(* ===== verification/NexmarkOracle.v ===== *)
(** The batch oracles of the Nexmark queries ([test/oracle/nexmark.go]): one
    pass over the events, with no watermark, timer or keyed state. *)
From S2P Require Import Prelude Core Oracle Nexmark.

(** A row of q0, q1 and q2: key, value and event time. *)
Abbreviation NexmarkRow := (bytes * bytes * Z)%type.

Inductive nexmark_oracle_error :=
| OracleSpec (e : oracle_error)
| OracleOpen (e : nexmark_error)
| OracleNext (e : nexmark_error)
| OracleValue (e : value_error)
| OracleDivisor.

Abbreviation answer := (result nexmark_oracle_error).

Definition rowOf (rec : Record_) : NexmarkRow := (Key rec, Value rec, EventTime rec).

(** [m[k]++] *)
Definition bump {K} `{Countable K} (m : gmap K Z) (k : K) : gmap K Z :=
  <[k := add64 (default 0 (m !! k)) 1]> m.

(** * Reading the source *)

Fixpoint read_loop {A} (fuel : nat) (visit : A -> Record_ -> answer A) (n : Nexmark) (a : A) : option (answer A) :=
  match fuel with
  | O => None
  | S fuel =>
      match Next n with
      | (Err e, _) => Some (Err (OracleNext e))
      | (Ok None, _) => Some (Ok a)
      | (Ok (Some rec), n) =>
          match visit a rec with
          | Err e => Some (Err e)
          | Ok a => read_loop fuel visit n a
          end
      end
  end.

(** One turn for each event and one for the end. *)
Definition readNexmark {A} (c : NexmarkConfig) (visit : A -> Record_ -> answer A) (a : A) : option (answer A) :=
  match Open (NewNexmark c) with
  | Err e => Some (Err (OracleOpen e))
  | Ok _ => read_loop (S (Z.to_nat (Count c))) visit (NewNexmark c) a
  end.

(** The same over a list of records. *)
Fixpoint over {A} (visit : A -> Record_ -> answer A) (recs : list Record_) (a : A) : answer A :=
  match recs with
  | [] => Ok a
  | rec :: recs => a ← visit a rec; over visit recs a
  end.

(** * The bids of a stream *)

(** What the accumulators begin with: an error, nothing, or the bid. *)
Definition with_bid {A} (rec : Record_) (a : A) (f : Bid -> answer A) : answer A :=
  match NexmarkTypeOf (Value rec) with
  | Err e => Err (OracleValue e)
  | Ok typ =>
      if negb (bool_decide (typ = EventBid)) then Ok a
      else match DecodeBid (Value rec) with
      | Err e => Err (OracleValue e)
      | Ok bid => f bid
      end
  end.

(** * q0, q1, q2 *)

Definition q0Accumulate (out : gmap NexmarkRow Z) (rec : Record_) : gmap NexmarkRow Z := bump out (rowOf rec).

Definition q1Accumulate (factor : Z) (out : gmap NexmarkRow Z) (rec : Record_) : answer (gmap NexmarkRow Z) :=
  with_bid rec out (fun bid =>
    let bid := MkBid (bid_Auction bid) (Bidder bid) (u64 (Price bid * factor)) (bid_DateTime bid) in
    Ok (bump out (Key rec, EncodeBid bid, EventTime rec))).

Definition q2Accumulate (divisor : Z) (out : gmap NexmarkRow Z) (rec : Record_) : answer (gmap NexmarkRow Z) :=
  with_bid rec out (fun bid =>
    if negb (bid_Auction bid mod divisor =? 0) then Ok out else Ok (bump out (rowOf rec))).

Definition NexmarkQ0 (c : NexmarkConfig) : option (answer (gmap NexmarkRow Z)) :=
  readNexmark c (fun out rec => Ok (q0Accumulate out rec)) ∅.
Definition NexmarkQ1 (c : NexmarkConfig) (factor : Z) : option (answer (gmap NexmarkRow Z)) :=
  readNexmark c (q1Accumulate factor) ∅.
Definition NexmarkQ2 (c : NexmarkConfig) (divisor : Z) : option (answer (gmap NexmarkRow Z)) :=
  if divisor =? 0 then Some (Err OracleDivisor) else readNexmark c (q2Accumulate divisor) ∅.

Definition q0Records (recs : list Record_) : gmap NexmarkRow Z := foldl q0Accumulate ∅ recs.
Definition q1Records (recs : list Record_) (factor : Z) : answer (gmap NexmarkRow Z) :=
  over (q1Accumulate factor) recs ∅.
Definition q2Records (recs : list Record_) (divisor : Z) : answer (gmap NexmarkRow Z) :=
  over (q2Accumulate divisor) recs ∅.

(** * q5: the auctions with the most bids in each window *)

(** A window start and an auction. *)
Abbreviation HotItemKey := (Z * Z)%type.

Record HotItem := MkHotItem {
  hi_WindowStart : Z;
  hi_Auction : Z;
  hi_Count : Z;
}.

Fixpoint q5_loop (slide : Z) (n : nat) (auction start : Z) (counts : gmap HotItemKey Z) : gmap HotItemKey Z :=
  match n with
  | O => counts
  | S n => q5_loop slide n auction (sub64 start slide) (bump counts (start, auction))
  end.

Definition q5Accumulate (spec : Spec) (counts : gmap HotItemKey Z) (rec : Record_) : answer (gmap HotItemKey Z) :=
  with_bid rec counts (fun bid =>
    let start := sub64 (EventTime rec) (floorMod (EventTime rec) (Slide spec)) in
    Ok (q5_loop (Slide spec) (Z.to_nat (Z.quot (Size spec) (Slide spec))) (bid_Auction bid) start counts)).

(** The best count of each window so far. *)
Definition q5_best (best : gmap Z Z) (kn : HotItemKey * Z) : gmap Z Z :=
  match best !! kn.1.1 with
  | Some cur => if cur <? kn.2 then <[kn.1.1 := kn.2]> best else best
  | None => <[kn.1.1 := kn.2]> best
  end.

Definition q5Select (counts : gmap HotItemKey Z) : gmap HotItemKey Z :=
  let best := foldl q5_best ∅ (map_to_list counts) in
  filter (fun kn => kn.2 = default 0 (best !! kn.1.1)) counts.

Definition lift_spec {A} (r : result oracle_error A) : answer A := wrap_err OracleSpec r.

Definition NexmarkQ5 (c : NexmarkConfig) (spec : Spec) : option (answer (gmap HotItemKey Z)) :=
  match check spec with
  | Err e => Some (Err (OracleSpec e))
  | Ok _ =>
      match readNexmark c (q5Accumulate spec) ∅ with
      | Some (Ok counts) => Some (Ok (q5Select counts))
      | r => r
      end
  end.

Definition q5Records (recs : list Record_) (spec : Spec) : answer (gmap HotItemKey Z) :=
  _ ← lift_spec (check spec);
  counts ← over (q5Accumulate spec) recs ∅;
  Ok (q5Select counts).

(** * q7: the highest bid of each window and auction *)

Abbreviation MaxBidKey := (Z * Z)%type.

(** A price and a bidder. *)
Abbreviation MaxBid := (Z * Z)%type.

Record MaxBidRow := MkMaxBidRow {
  mr_WindowStart : Z;
  mr_Auction : Z;
  mr_Price : Z;
  mr_Bidder : Z;
}.

(** This package's own comparison. *)
Definition BetterBid (price bidder auction price2 bidder2 auction2 : Z) : bool :=
  if negb (price =? price2) then price2 <? price
  else if negb (bidder =? bidder2) then bidder <? bidder2
  else auction <? auction2.

Definition q7Accumulate (size : Z) (out : gmap MaxBidKey MaxBid) (rec : Record_) : answer (gmap MaxBidKey MaxBid) :=
  with_bid rec out (fun bid =>
    let k := (sub64 (EventTime rec) (floorMod (EventTime rec) size), bid_Auction bid) in
    let replace :=
      match out !! k with
      | None => true
      | Some cur => BetterBid (Price bid) (Bidder bid) k.2 cur.1 cur.2 k.2
      end in
    Ok (if replace then <[k := (Price bid, Bidder bid)]> out else out)).

Definition NexmarkQ7 (c : NexmarkConfig) (size : Z) : option (answer (gmap MaxBidKey MaxBid)) :=
  match check (MkSpec size size) with
  | Err e => Some (Err (OracleSpec e))
  | Ok _ => readNexmark c (q7Accumulate size) ∅
  end.

Definition q7Records (recs : list Record_) (size : Z) : answer (gmap MaxBidKey MaxBid) :=
  _ ← lift_spec (check (MkSpec size size));
  over (q7Accumulate size) recs ∅.

(** * Sorted rows *)

(** [strings.Compare] *)
Definition compare_bytes (a b : bytes) : comparison :=
  if bool_decide (a = b) then Eq else if bytes_leb a b then Lt else Gt.

Definition then_compare (c d : comparison) : comparison := match c with Eq => d | _ => c end.

Definition CompareNexmarkRows (a b : NexmarkRow) : comparison :=
  then_compare (compare_bytes a.1.1 b.1.1) (then_compare (compare_bytes a.1.2 b.1.2) (Z.compare a.2 b.2)).

Definition CompareHotItems (a b : HotItem) : comparison :=
  then_compare (Z.compare (hi_WindowStart a) (hi_WindowStart b))
    (then_compare (Z.compare (hi_Auction a) (hi_Auction b)) (Z.compare (hi_Count a) (hi_Count b))).

Definition CompareMaxBids (a b : MaxBidRow) : comparison :=
  then_compare (Z.compare (mr_WindowStart a) (mr_WindowStart b))
    (then_compare (Z.compare (mr_Auction a) (mr_Auction b))
      (then_compare (Z.compare (mr_Price a) (mr_Price b)) (Z.compare (mr_Bidder a) (mr_Bidder b)))).

Definition row_le (a b : NexmarkRow) : Prop := CompareNexmarkRows a b <> Gt.
Definition hot_le (a b : HotItem) : Prop := CompareHotItems a b <> Gt.
Definition max_le (a b : MaxBidRow) : Prop := CompareMaxBids a b <> Gt.
#[export] Instance row_le_dec : RelDecision row_le.
Proof. intros a b. unfold row_le. apply _. Defined.
#[export] Instance hot_le_dec : RelDecision hot_le.
Proof. intros a b. unfold hot_le. apply _. Defined.
#[export] Instance max_le_dec : RelDecision max_le.
Proof. intros a b. unfold max_le. apply _. Defined.

Definition SortedNexmarkRows (m : gmap NexmarkRow Z) : list NexmarkRow :=
  merge_sort row_le (map_to_list m ≫= fun rn => replicate (Z.to_nat rn.2) rn.1).

Definition SortedHotItems (m : gmap HotItemKey Z) : list HotItem :=
  merge_sort hot_le ((fun kn => MkHotItem kn.1.1 kn.1.2 kn.2) <$> map_to_list m).

Definition SortedMaxBids (m : gmap MaxBidKey MaxBid) : list MaxBidRow :=
  merge_sort max_le ((fun kv => MkMaxBidRow kv.1.1 kv.1.2 kv.2.1 kv.2.2) <$> map_to_list m).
··········
Try it =
Find "Definition row_le (a" in the data above, then repeat that line and all lines after it exactly, ending with the final line.

Task answer =
Definition row_le (a b : NexmarkRow) : Prop := CompareNexmarkRows a b <> Gt.
Definition hot_le (a b : HotItem) : Prop := CompareHotItems a b <> Gt.
Definition max_le (a b : MaxBidRow) : Prop := CompareMaxBids a b <> Gt.
#[export] Instance row_le_dec : RelDecision row_le.
Proof. intros a b. unfold row_le. apply _. Defined.
#[export] Instance hot_le_dec : RelDecision hot_le.
Proof. intros a b. unfold hot_le. apply _. Defined.
#[export] Instance max_le_dec : RelDecision max_le.
Proof. intros a b. unfold max_le. apply _. Defined.

Definition SortedNexmarkRows (m : gmap NexmarkRow Z) : list NexmarkRow :=
  merge_sort row_le (map_to_list m ≫= fun rn => replicate (Z.to_nat rn.2) rn.1).

Definition SortedHotItems (m : gmap HotItemKey Z) : list HotItem :=
  merge_sort hot_le ((fun kn => MkHotItem kn.1.1 kn.1.2 kn.2) <$> map_to_list m).

Definition SortedMaxBids (m : gmap MaxBidKey MaxBid) : list MaxBidRow :=
  merge_sort max_le ((fun kv => MkMaxBidRow kv.1.1 kv.1.2 kv.2.1 kv.2.2) <$> map_to_list m).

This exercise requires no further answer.